I really love fast cars. Watching them, driving them, riding in them…you name it. I don’t particularly like watching races on TV because it’s just not the same experience as being at the race in person. I prefer Formula One and Indy cars to NASCAR, but when it comes to watching powerful vehicles up close, I’m not picky. So you can imagine my excitement when I discovered that the 90-minute All-Access tour of the Daytona international Speedway, only about an hour away from my home in Orlando, is fully wheelchair accessible! I grabbed my two boys, my helper, my travel power chair, and we headed to Daytona Beach for some roaring good fun. Here’s what it was like to take the fully wheelchair accessible All-Access tour.
The first thing we did was load into an accessible tram, which uses an electric lift to load wheelchair users, and take a ride from the main building down to the track. Our first stop was the well-known start/finish line, where you could see the 31° banks of the turns from track level. We also got to walk/roll by all of the pit stalls. Then our guide took us into the media deadline room where we could sit at one of the desks where reporters do their thing during races. Then everyone got a chance to sit at the table and get their picture taken where the race car drivers do their interviews after the race. My two boys had fun hamming it up for the camera!

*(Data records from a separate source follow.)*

(* ===== verification/Socks5Facts.v ===== *)
(** The SOCKS5 proxies against the protocol: greeting and request, however the
    bytes arrive, lead to one tunnel to the address asked for. *)

From S2P Require Import Prelude Endian StringPiece StdMap Buffer Sockets Socks4a CString Socks5.

Module Socks5Facts.
Import Socks5.

(** ** Reading through [peek()] *)

Lemma byte_at_content b i x : Buffer.wf b -> 0 <= i -> Buffer.content b !! Z.to_nat i = Some x -> byte_at b i = Ok x.
Proof.
  intros [Hr _ _] Hi. unfold Buffer.content, slice, byte_at, Buffer.peek. intros H.
  rewrite lookup_take_Some, lookup_drop in H. destruct H as [H _].
  replace (Z.to_nat (Buffer.readerIndex_ b + i)) with (Z.to_nat (Buffer.readerIndex_ b) + Z.to_nat i)%nat by lia. by rewrite H.
Qed.

Lemma bytes_at_content b i n :
  Buffer.wf b -> 0 <= i -> 0 <= n -> i + n <= zlen (Buffer.content b) -> bytes_at b i n = Ok (slice (Buffer.content b) i n).
Proof.
  intros Hwf Hi Hn Hz. pose proof (Buffer.zlen_content b Hwf) as E. destruct Hwf as [Hr Hw _]. unfold bytes_at, Buffer.peek.
  rewrite (proj2 (Z.leb_le 0 n)), (proj2 (Z.leb_le _ (Buffer.size b))) by lia. cbn [andb].
  unfold Buffer.content. by rewrite slice_slice by lia.
Qed.

Lemma expect_content b i x : Buffer.wf b -> 0 <= i -> Buffer.content b !! Z.to_nat i = Some x -> expect b i x = Ok tt.
Proof. intros Hw Hi Hx. unfold expect. rewrite (byte_at_content b i x) by done. cbn. by rewrite bool_decide_true. Qed.

(** ** The messages *)

Definition greeting : list byte := [x05; x01; x00].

Next was Gatorade Victory Lane, where again we were all able to take photos and hear about what the experience is like for the winners after a race. But the best part of the whole tour was taking the elevator up to the stands where we had an amazing view of the track. There were even Indy type cars and incredibly fast go carts racing around the track, so we got some amazing – and very loud – video of them zooming around at 120 mph+ speeds.
The last part of the tour was visiting the Motorsports Hall of Fame of America, where we got to see the car used by Kurt Busch to win the 2017 Daytona 500 race. There were dozens of other race cars of every type imaginable on display there, as well as suits worn by drivers and different types of engines and equipment used during races. My boys loved every second of it, and the building is a must-see for any fan of racing sports. The Hall of Fame honors all forms of motorsports, including stock cars, sports cars, open wheel, motorcycles, drag racing, land speed records, power boating, and aviation.
If you want to take an accessible all access tour, there are some things you should know. The tours occur at several times during the day, but they book quickly and tickets are not sold in advance. You should call ahead at 1-800-PIT-STOP to find out which of the tours has a wheelchair accessible tram. I highly recommend arriving early at the track because the tickets are sold on the first come, first served basis. The tour route is also subject to change based on the track and weather activity. The cost for adults is $25, children ages 6 to 12 are $19, and children five and younger are free.